Symptoms of Herpes Zoster:

The first symptoms are insudious since the clinical manifestations begin with burning, pruritus (itching) and burning in the injured area, after a few hours a group of vesicles arranged in clusters develop on the skin that covers the infected nerve; Usually the lesion is centered on a single lateral that is frequently observed in the trunk, head and neck, the lesions remain in the form of vesicles for approximately 5 or 6 days until they progress to scabs and stop their dissemination.

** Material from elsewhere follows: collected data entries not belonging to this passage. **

(* ===== verification/Queries.v ===== *)
(** * Queries on history and presence (infrastructure/postgres.rs)

    Run history, attempts and events under Namespace visibility, the presence of
    workers, the workload counts and the operator's samples.  None of them writes. *)

From S2P Require Import Prelude RustStr Json Inputs Names Float Domain Auth Workflow Db Snapshot Store WorkflowStore Catalog.
From Stdlib Require Import String.
From stdpp Require Import base numbers strings sorting gmap list.

Local Open Scope Z_scope.

(** ** Records of application/model.rs and application/store.rs *)

Record RunListFilter : Type := mkRunListFilter {
  rf_namespace_id : option Uuid;
  rf_status : option RunStatus;
  rf_job_id : option Uuid;
  rf_target_id : option Uuid;
  rf_target_set_id : option Uuid;
}.

Record RunAttemptRecord : Type := mkRunAttemptRecord {
  ra_id : Uuid;
  ra_worker_id : option string;
  ra_attempt : Z;
  ra_status : string;
  ra_started_at : option Instant;
  ra_completed_at : option Instant;
  ra_exit_code : option Z;
  ra_stdout_tail : option string;
  ra_stderr_tail : option string;
  ra_error : option string;
}.

Record RunEventRecord : Type := mkRunEventRecord { ev_event_type : string; ev_created_at : Instant }.

(** [serde_json::from_value] at the derived implementation. *)
Class DiagnosticsJson : Type := { diagnostics_from_value : value -> option WorkerDiagnostics }.

Record WorkerRecord : Type := mkWorkerRecord {
  wk_worker_id : string;
  wk_queue_id : Uuid;
  wk_queue : string;
  wk_concurrency : Z;
  wk_version : string;
  wk_started_at : Instant;
  wk_last_seen_at : Instant;
  wk_active_executions : Z;
  wk_diagnostics : option WorkerDiagnostics;
}.

Record Overview : Type := mkOverview {
  ov_namespaces : Z;
  ov_jobs : Z;
  ov_targets : Z;
  ov_target_sets : Z;
  ov_schedules : Z;
  ov_runs : Z;
}.

Record MetricsSnapshot : Type := mkMetricsSnapshot {
  ms_outbox_pending : Z;
  ms_outbox_oldest_seconds : Z;
  ms_execution_queued : Z;
  ms_execution_running : Z;
  ms_worker_active : Z;
}.

Record MonitorSnapshot : Type := mkMonitorSnapshot {
  mo_database_size_bytes : Z;
  mo_database_connections : Z;
  mo_pool_connections : Z;
  mo_pool_idle_connections : Z;
  mo_pool_max_connections : Z;
  mo_enabled_schedules : Z;
  mo_due_schedules : Z;
  mo_earliest_next_run_at : option Instant;
  mo_online_workers : Z;
  mo_metrics : MetricsSnapshot;
}.

(** ** Run history *)

Definition is_opt {A} `{EqDecision A} (filter : option A) (x : A) : bool :=
  match filter with None => true | Some y => bool_decide (x = y) end.

(** [ts.id = $8] over the outer join. *)
Definition is_set (filter : option Uuid) (set : option Uuid) : bool :=
  match filter with None => true | Some y => bool_decide (set = Some y) end.

Definition run_matches (visibility : VisibilityScope) (filter : RunListFilter) (j : RunJoin) : bool :=
  restricted visibility (jn_job_namespace_id j)
  && is_opt (rf_namespace_id filter) (jn_job_namespace_id j)
  && is_opt (rf_status filter) (r_status (jn_row j))
  && is_opt (rf_job_id filter) (r_job_id (jn_row j))
  && is_opt (rf_target_id filter) (r_target_id (jn_row j))
  && is_set (rf_target_set_id filter) (jn_target_set_id j).

(** Newest identifier first. *)
Definition run_page (d : DB) (visibility : VisibilityScope) (filter : RunListFilter) (limit : Z) (before : option Uuid)
  : list RunJoin :=
  take (Z.to_nat limit + 1) (sort_by (fun a b => (jn_id b <=? jn_id a)%N)
    (omap (fun kv : Uuid * RunRow =>
       j ← run_join d kv.1 kv.2;
       if match before with None => true | Some b => (kv.1 <? b)%N end && run_matches visibility filter j
       then Some j else None) (map_to_list (runs (core d))))).

Definition list_runs (visibility : VisibilityScope) (filter : RunListFilter) (limit : Z) (before : option Uuid)
  : tx (Page RunRecord) :=
  match visibility with
  | VisNone => tx_ret (empty_page RunRecord)
  | _ =>
      let! _ := statement in
      let! d := tx_get in
      tx_lift (page (run_page d visibility filter limit before) limit run_from_row
                 (fun r => uuid_to_string (run_id (rec_run r))))
  end.

Definition get_run (id : Uuid) (visibility : VisibilityScope) : tx RunRecord :=
  match visibility with
  | VisNone => tx_fail NotFound
  | _ =>
      let! _ := statement in
      let! d := tx_get in
      let! row := tx_lift (ok_or (
        r ← runs (core d) !! id;
        j ← run_join d id r;
        if restricted visibility (jn_job_namespace_id j) then Some j else None) NotFound) in
      tx_lift (run_from_row row)
  end.

Definition attempt_status_name (s : AttemptStatus) : string :=
  match s with
  | APendingDispatch => "pending_dispatch"
  | AQueued => "queued"
  | ARunning => "running"
  | ASucceeded => "succeeded"
  | ASkipped => "skipped"
  | AFailed => "failed"
  | ADead => "dead"
  | AUnknown => "unknown"
  end.

Definition attempt_record (kv : Uuid * AttemptRow) : result RunAttemptRecord StoreError :=
  let a := kv.2 in
  let? attempt := try_from in_u16 Internal (a_attempt a) in
  Ok {| ra_id := kv.1; ra_worker_id := a_worker_id a; ra_attempt := attempt;
        ra_status := attempt_status_name (a_status a); ra_started_at := a_started_at a;
        ra_completed_at := a_completed_at a; ra_exit_code := a_exit_code a; ra_stdout_tail := a_stdout_tail a;
        ra_stderr_tail := a_stderr_tail a; ra_error := a_error a |}.

(** Latest attempt first, at most 100. *)
Definition attempt_rows (d : DB) (id : Uuid) (visibility : VisibilityScope) : list (Uuid * AttemptRow) :=
  take 100 (sort_by (fun a b : Uuid * AttemptRow => a_attempt b.2 <=? a_attempt a.2)
    (omap (fun kv : Uuid * AttemptRow =>
       if (a_run_id kv.2 =? id)%N then
         r ← runs (core d) !! id;
         j ← jobs d !! r_job_id r;
         if restricted visibility (j_namespace_id j) then Some kv else None
       else None) (map_to_list (run_attempts (core d))))).

Definition list_run_attempts (id : Uuid) (visibility : VisibilityScope) : tx (list RunAttemptRecord) :=
  let! _ := get_run id visibility in
  let! _ := statement in
  let! d := tx_get in
  tx_lift (collect attempt_record (attempt_rows d id visibility)).

(** [ORDER BY created_at, id LIMIT 1000]; events of one instant in the order they were written. *)
Definition list_run_events (id : Uuid) (visibility : VisibilityScope) : tx (list RunEventRecord) :=
  let! _ := get_run id visibility in
  let! _ := statement in
  let! d := tx_get in
  tx_ret (map (fun e => mkRunEventRecord (re_event_type e) (re_created_at e))
    (take 1000 (sort_by (fun a b => re_created_at a <=? re_created_at b)
       (List.filter (fun e => (re_run_id e =? id)%N) (run_events d))))).

(** ** Workers *)

Record WorkerJoin : Type := mkWorkerJoin {
  wj_worker_id : string;
  wj_row : WorkerPresenceRow;
  wj_queue : string;
  wj_active_executions : Z;
}.

(** [count( * ) FILTER (WHERE ...)] *)
Definition count_rows {K A} `{Countable K} (m : gmap K A) (f : A -> bool) : Z :=
  Z.of_nat (length (List.filter (fun kv : K * A => f kv.2) (map_to_list m))).

Definition leased (now : Instant) (a : AttemptRow) : bool :=
  bool_decide (a_status a = ARunning) && opt_gt (a_lease_expires_at a) now.

Definition worker_join (d : DB) (now : Instant) (worker : string) (p : WorkerPresenceRow) : option WorkerJoin :=
  q ← queues d !! wp_queue_id p;
  Some {| wj_worker_id := worker; wj_row := p; wj_queue := qr_name q;
          wj_active_executions := count_rows (run_attempts (core d))
            (fun a => bool_decide (a_worker_id a = Some worker) && leased now a) |}.

Section WithServer.
Context {PG : PostgresServer} {DJ : DiagnosticsJson}.

Definition worker_from_row (row : WorkerJoin) : result WorkerRecord StoreError :=
  let p := wj_row row in
  let? concurrency := try_from in_u16 Internal (wp_concurrency p) in
  let? active_executions := try_from in_u64 Internal (wj_active_executions row) in
  let? diagnostics :=
    match wp_diagnostics p with
    | None => Ok None
    | Some v => let? x := ok_or (diagnostics_from_value v) Internal in Ok (Some x)
    end in
  Ok {| wk_worker_id := wj_worker_id row; wk_queue_id := wp_queue_id p; wk_queue := wj_queue row;
        wk_concurrency := concurrency; wk_version := wp_version p; wk_started_at := wp_started_at p;
        wk_last_seen_at := wp_last_seen_at p; wk_active_executions := active_executions;
        wk_diagnostics := diagnostics |}.

Definition worker_page (d : DB) (now : Instant) (limit : Z) (after : option string) : list WorkerJoin :=
  take (Z.to_nat limit + 1) (sort_by (by_name wj_worker_id)
    (omap (fun kv : string * WorkerPresenceRow => if past after kv.1 then worker_join d now kv.1 kv.2 else None)
       (map_to_list (worker_presence d)))).

Definition list_workers (limit : Z) (after : option string) : tx (Page WorkerRecord) :=
  let! now := statement in
  let! _ := bind_texts (opt_text after) in
  let! d := tx_get in
  tx_lift (page (worker_page d now limit after) limit worker_from_row wk_worker_id).

Definition get_worker (worker_id : string) : tx WorkerRecord :=
  let! now := statement in
  let! _ := bind_texts [worker_id] in
  let! d := tx_get in
  let! row := tx_lift (ok_or (p ← worker_presence d !! worker_id; worker_join d now worker_id p) NotFound) in
  tx_lift (worker_from_row row).

End WithServer.

(** ** Counts *)

Definition overview (visibility : VisibilityScope) : tx Overview :=
  match visibility with
  | VisNone => tx_ret (mkOverview 0 0 0 0 0 0)
  | _ =>
      let! _ := statement in
      let! d := tx_get in
      let seen := restricted visibility in
      let! n := tx_lift (count (Z.of_nat (length (List.filter (fun kv : Uuid * NamespaceRow => seen kv.1)
                                                   (map_to_list (namespaces d)))))) in
      let! j := tx_lift (count (count_rows (jobs d) (fun j => seen (j_namespace_id j)))) in
      let! t := tx_lift (count (count_rows (targets d) (fun t => seen (t_namespace_id t)))) in
      let! ts := tx_lift (count (count_rows (target_sets d) (fun t => seen (tsr_namespace_id t)))) in
      let! s := tx_lift (count (count_rows (schedules d) (fun s => seen (s_namespace_id s)))) in
      let! r := tx_lift (count (count_rows (runs (core d)) (fun r =>
                  match jobs d !! r_job_id r with Some j => seen (j_namespace_id j) | None => false end))) in
      tx_ret (mkOverview n j t ts s r)
  end.

(** ** The operator's samples *)

(** [extract(epoch FROM interval)::bigint]: to the nearest second, halves away from zero. *)
Definition epoch_seconds (interval : Z) : Z :=
  if 0 <=? interval then (interval + second / 2) / second else - ((- interval + second / 2) / second).

Definition min_opt (l : list Instant) : option Instant :=
  match l with [] => None | x :: l => Some (fold_left Z.min l x) end.

Definition metrics_snapshot : tx MetricsSnapshot :=
  let! now := statement in
  let! d := tx_get in
  let pending := List.filter (fun kv : Uuid * OutboxRow => outbox_pending kv.2) (map_to_list (outbox (core d))) in
  tx_ret {| ms_outbox_pending := Z.of_nat (length pending);
            ms_outbox_oldest_seconds :=
              match min_opt (map (fun kv => o_created_at kv.2) pending) with
              | Some t => epoch_seconds (now - t)
              | None => 0
              end;
            ms_execution_queued := count_rows (runs (core d)) (fun r => bool_decide (r_status r = Queued));
            ms_execution_running := count_rows (runs (core d)) (fun r => bool_decide (r_status r = Running));
            ms_worker_active := count_rows (run_attempts (core d)) (leased now) |}.

(** What the server's statistics and the connection pool report, and whether the sample
    took longer than three seconds. *)
Record Probe : Type := mkProbe {
  pb_database_size : Z;
  pb_connections : Z;
  pb_pool_size : Z;
  pb_pool_idle : Z;
  pb_pool_max : Z;
  pb_timed_out : bool;
}.

Definition next_runs (d : DB) : list Instant :=
  omap (fun kv : Uuid * ScheduleRow => if s_enabled kv.2 then s_next_run_at kv.2 else None) (map_to_list (schedules d)).

Definition monitor_snapshot (probe : Probe) : tx MonitorSnapshot :=
  if pb_timed_out probe then tx_fail Unavailable
  else
    let! metrics := metrics_snapshot in
    let! now := statement in
    let! d := tx_get in
    let! idle := tx_lift (try_from in_u32 Internal (pb_pool_idle probe)) in
    tx_ret {| mo_database_size_bytes := pb_database_size probe; mo_database_connections := pb_connections probe;
              mo_pool_connections := pb_pool_size probe;
              mo_pool_idle_connections := Z.min idle (pb_pool_size probe);
              mo_pool_max_connections := pb_pool_max probe;
              mo_enabled_schedules := Z.of_nat (length (next_runs d));
              mo_due_schedules := Z.of_nat (length (List.filter (fun t => t <=? now) (next_runs d)));
              mo_earliest_next_run_at := min_opt (next_runs d);
              mo_online_workers := count_rows (worker_presence d)
                (fun w => now - 30 * second <=? wp_last_seen_at w);
              mo_metrics := metrics |}.

(** [SELECT 1] succeeds. *)
Definition ready : tx bool := fun env s =>
  let '(res, s') := statement env s in (Ok (is_ok res), s').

Other Groups of Symptoms that May Occur are:

  • Pain in the abdominal area.
  • Fever not higher than 39 ° C accompanied by chills.
  • General discomfort.
  • Severe headache (headache)
  • Arthralgia (joint pain).
  • Muscle weakness and local rash.
  • Swelling of the lymph nodes.

In the event that shingles has been generated in the area of ​​the face that regularly occurs near the eye sockets, some symptoms are:

  • Partial hearing loss (hearing loss).
  • Difficulty for vision
  • Fall of the affected eyelid (ptosis).
  • Motor difficulty of the eye.

Treatment for Herpes Zoster:

The main treatment offered to the patient is pharmacological, this should consume an antiviral that will prevent the replication and spread of the virus within his body, Acyclovir is more recommended because it is a variant of the herpes ingested orally although depending on the severity they can be prescribed intravenously; It is important that the start of treatment is soon in a period not exceeding 72 hours after triggering the first symptoms, it is very beneficial to start treatment before ulcerative lesions are generated. In addition to the antiviral can be ingested other symptomatic therapy such as anti-inflammatory (prednisolone) and analgesics to reduce the sensation of pain, other drugs that can be consumed are: antihistamines and creams for injuries such as caladril or zostrix to decrease pruritus.